2012-12 la Conciergerie et la Sainte-Chapelle
Ils étaient plus d’une trentaine à battre le pavé devant le Palais de Justice, dans l’île de la Cité et bien que le soleil soit là, ils n’avaient pas chaud. Et c’est avec un plaisir évident qu’ils suivirent le guide pour entrer à l’intérieur de la Conciergerie après avoir aperçu le Palais de l’extérieur. Le Palais est composé de bâtiments qui ne datent pas pour la plupart du Moyen-âge, date des premières constructions, des incendies, volontaires ou non, en 1678, 1776, 1871 ravagèrent le palais. Quatre tours : Césarbâtie sur des fondations romaines, Argent qui abritait le trésor royal, Bombec, siège de la question où les torturés avouaient, Horlogeaccueillant la première horloge de Paris en 1371, l’actuelle horloge de Germain Pilon date de 1585.
Un peu d’histoire
Sur l’île de la Cité habitait une tribu gauloise, les Parisii, vivant du commerce fluvial et de la pêche tandis que les Romains s’installaient sur la rive gauche du fleuve. Facile à défendre, l’île servit de refuge lors des invasions barbares ( Attila et les Huns furent repoussés par la population galvanisée par Sainte Geneviève). En 360 César Julien, un fin stratège romain y fut sacré empereur par ses soldats ; Clovis fit du palais romain le siège du gouvernement et capitale (elle restera capitale jusqu’à Charlemagne qui faisait capitale les villes où la cour s’arrêtait). En 1112, Louis VI s’installe dans le Palais avec sa cour. C’est sous Philipe Auguste que la Cité prendra le nom de Conciergerie, la régence du palais était une charge confiée à un noble « le concierge » qui avait de grands pouvoirs et privilèges.

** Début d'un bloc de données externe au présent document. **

(** ** The contract of endpoints and notifications *)

(** C15. Without MCS, a send or a call refines the abstract endpoint, a state
    and a list of waiting threads.  When receivers wait, the message goes to
    the first of them, it runs again and is known to the scheduler, and the
    others keep their order; a call then makes the caller wait for the reply
    and gives the receiver a reply capability to it, with the right to grant
    exactly if the receiver waited with that right, or leaves the caller
    inactive when it has neither the right to grant nor to grant a reply.
    When no receiver waits, a blocking send or call puts the sender at the end
    of the queue with its badge, rights and whether it calls, and one that does
    not block changes nothing.  The message is one without a fault to report
    and without capabilities to transfer, the receiver has no bound
    notification ([can_talk]); for a call with the right to a reply the caller
    has its master reply capability and the receiver's caller slot is free. *)
Theorem send_ipc_refines `{Config} s Q ep st l a blocking call g badge gr sb rb w :
  kernel_mcs = false -> sched_ok s Q -> ep_is s ep st l -> is_Some (tcbs s !! a) -> a ∉ l ->
  (st = EP_Recv -> exists d l', l = d :: l' /\ can_talk s a d sb rb w g /\ (call && (g || gr) = true -> can_call s a d)) ->
  exists s' Q', send_ipc ep a blocking call g badge gr s = Ok (tt, s') /\
    match st, l with
    | EP_Recv, d :: l' =>
        exists s1 Q1 t, tcbs s !! d = Some t /\
          met ep a d d EP_Recv l' sb rb (from_word_security w) badge s s1 Q Q1 /\
          if call then called ep a d (g || gr) (negb (blockingIPCCanGrant (tcbState t) =? 0)) s1 s' Q1 Q' else s' = s1
    | _, _ =>
        if blocking
        then waits ep a EP_Send l s s' Q Q' /\
             block_view <$> tcbs s' !! a =
             Some (ThreadStateBlockedOnSend, ep, badge, bool_to_word g, bool_to_word gr, bool_to_word call)
        else s' = s
    end.
Proof.
  intros Hmcs Hs He Ha Hal Hr. destruct (decide (st = EP_Recv)) as [->|Hst].
  - destruct (Hr eq_refl) as (d & l' & -> & Htalk & Hcall).
    destruct (send_meets_call Hmcs s Q ep a d l' sb rb w blocking call g badge gr Hs He Htalk) as (s1 & Q1 & t & Ht & Hmet & Hrun).
    rewrite Hrun. destruct call; cbn [when]; [|exists s1, Q1; split; [done|]; by exists s1, Q1, t].
    destruct (call_spec Hmcs ep s1 Q1 a d (g || gr) (negb (blockingIPCCanGrant (tcbState t) =? 0))) as (s' & Q' & Hrun2 & Hc).
    + apply Hmet.
    + pose proof (met_messages _ _ _ _ _ _ _ _ _ _ _ _ _ _ Hmet a (talk_ne _ _ _ _ _ _ _ Htalk)) as Ev. destruct Ha as [ta Hta].
      rewrite Hta in Ev. destruct (tcbs s1 !! a); [eauto|done].
    + intros Hg. specialize (Hcall Hg). unfold can_call in *. by rewrite (met_ctes _ _ _ _ _ _ _ _ _ _ _ _ _ _ Hmet).
    + exists s', Q'. split; [done|]. by exists s1, Q1, t.
  - destruct blocking.
    + destruct (send_waits Hmcs s Q ep st l a call g badge gr Hs He Hst Ha Hal) as (s' & Q' & Hrun & Hw & Hb).
      exists s', Q'. split; [done|]. by destruct st.
    + exists s, Q. split; [|by destruct st]. destruct He as (e & Hep & He & Est & _). unfold send_ipc.
      erewrite bind_ok by (apply lift_hget_ok; [by destruct s|exact Hep|exact He]). rewrite Est. by destruct st.
Qed.

(** C5. Without MCS, a send and a receive on an idle endpoint meet whichever
    comes first (a plain send without a fault to report and without capabilities
    to transfer, a receiver without a bound notification, [can_talk]): both orders succeed, leave the endpoint idle, the receiver
    with the sender's message and badge, and the one that waited running and
    known to the scheduler. *)
Theorem rendezvous_either_order `{Config} s Q ep a b sb rb w g badge gr rg :
  kernel_mcs = false -> sched_ok s Q -> ep_is s ep EP_Idle [] -> can_talk s a b sb rb w g ->
  let meet (m : K unit) (woken : Z) := exists s' Q', m s = Ok (tt, s') /\ ep_is s' ep EP_Idle [] /\
    received s s' a b sb rb (from_word_security w) badge /\
    (exists t, tcbs s' !! woken = Some t /\ get_state t = ThreadStateRunning) /\
    sched_ok s' Q' /\ forall x, pending s' Q' x <-> pending s Q x \/ x = woken in
  meet (send_ipc ep a true false g badge gr ;;; receive_ipc ep b true rg) a /\
  meet (receive_ipc ep b true rg ;;; send_ipc ep a true false g badge gr) b.
Proof.
  intros Hmcs Hs He Htalk meet. pose proof Htalk as [_ (ta & (_ & Hta & _) & _) (tb & (_ & Htb & _) & Hn) _ _ _ _ _ _]. split.
  - destruct (send_waits Hmcs s Q ep EP_Idle [] a false g badge gr Hs He) as (s1 & Q1 & Hrun1 & (Hq1 & He1 & Hs1 & Hp1) & Hb1);
      [done|eauto|by apply not_elem_of_nil|].
    destruct (receive_meets Hmcs s1 Q1 ep a b [] sb rb w g badge _ _ _ true rg Hs1 He1 (can_talk_quiet _ _ _ _ _ _ _ _ _ _ Hq1 Htalk) Hb1)
      as (s2 & Q2 & Hrun2 & [Hep Hm Hw Hs2 Hp2 _ _ _ _]).
    exists s2, Q2. rewrite (bind_ok _ _ _ _ _ Hrun1). split_and!; try done; [by eapply received_before|].
    intros x. by rewrite Hp2, Hp1.
  - destruct (receive_waits Hmcs s Q ep EP_Idle [] b tb rg Hs He) as (s1 & Q1 & Hrun1 & (Hq1 & He1 & Hs1 & Hp1) & Hb1);
      [done|done|done|by apply not_elem_of_nil|].
    destruct (send_meets Hmcs s1 Q1 ep a b [] sb rb w true g badge gr Hs1 He1 (can_talk_quiet _ _ _ _ _ _ _ _ _ _ Hq1 Htalk))
      as (s2 & Q2 & Hrun2 & [Hep Hm Hw Hs2 Hp2 _ _ _ _]).
    exists s2, Q2. rewrite (bind_ok _ _ _ _ _ Hrun1). split_and!; try done; [by eapply received_before|].
    intros x. by rewrite Hp2, Hp1.
Qed.

(** C16. Without MCS no signal is lost, whichever side comes first, when no
    thread that waits on an endpoint is bound to the notification.  Any number
    of signals to an idle notification followed by a wait leave the waiting
    thread with the union of the badges and the notification idle, nothing
    else changed; a wait followed by a signal leaves it with that badge,
    running and known to the scheduler, and the notification idle. *)
Theorem signal_either_order `{Config, CSpaceDeps} s Q p n badge badges b t blocking :
  kernel_mcs = false -> sched_ok s Q -> p <> 0 -> ntfns s !! p = Some n -> ntfn_is s p Ntfn_Idle [] ->
  nobody_bound s n -> thread_at s b t ->
  (send_signals p (badge :: badges) ;;; receive_signal p b blocking) s =
    Ok (tt, with_regs b t (<[Z.to_nat badge_index := fold_left Z.lor badges badge]> (registers (tcbArch t)))
      (with_ntfn p (n <| ntfnMsgIdentifier := fold_left Z.lor badges badge |>) s)) /\
  exists s' Q', (receive_signal p b true ;;; send_signal p badge) s = Ok (tt, s') /\
    ntfn_is s' p Ntfn_Idle [] /\ sched_ok s' Q' /\ (forall x, pending s' Q' x <-> pending s Q x \/ x = b) /\
    exists t', tcbs s' !! b = Some t' /\ get_state t' = ThreadStateRunning /\ reg t' badge_index = Some badge.
Proof.
  intros Hmcs Hs Hp Hn Hni Hb Ht. split.
  - apply (signals_then_receive Hmcs); try done. destruct Hni as (n' & _ & Hn' & Hst & _). congruence.
  - destruct (signal_waits Hmcs s Q p Ntfn_Idle [] b t Hs Hni) as (s1 & Q1 & Hrun1 & Hq1 & Hn1 & Hs1 & Hp1 & _);
      [done|apply Ht|by apply not_elem_of_nil|].
    destruct (thread_at_view _ _ _ _ (quiet_ipc _ _ _ _ Hq1) Ht) as (t1 & Ht1 & _).
    destruct (signal_wakes Hmcs s1 Q1 p b [] t1 badge Hs1 Hn1 Ht1) as (s2 & Q2 & Hrun2 & Hn2 & Hs2 & Hp2 & Ht2 & _).
    exists s2, Q2. rewrite (bind_ok _ _ _ _ _ Hrun1). split_and!; try done. intros x. by rewrite Hp2, Hp1.
Qed.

Rebâtie en 1313, des remparts enclavent totalement la cité, ligne de défense des assaillants mais aussi piège en cas de rébellion. Philippe le Bel en fit le siège du pouvoir royal en y installant le parlement et la justice. Et c’est pour des raisons stratégiques que le dauphin Charles V, qui a subi la rébellion d’ Etienne Marcel prévôt des marchands, en 1358, s’installera devenu roi, sur la rive droite à l’hôtel Saint-Pol à l’extérieur des remparts. Mais il laissera le Parlement dans la Cité avec les fonctions administratives, dont notamment la justice. Une partie du palais est reconvertie en prison d’état : le parlement est à l’étage au-dessus, la prison est au rez-de-chaussée. Devenue dangereuse pour la vie des prisonniers, elle fut définitivement fermée en 1914 (les crues envahissaient la prison noyant les prisonniers).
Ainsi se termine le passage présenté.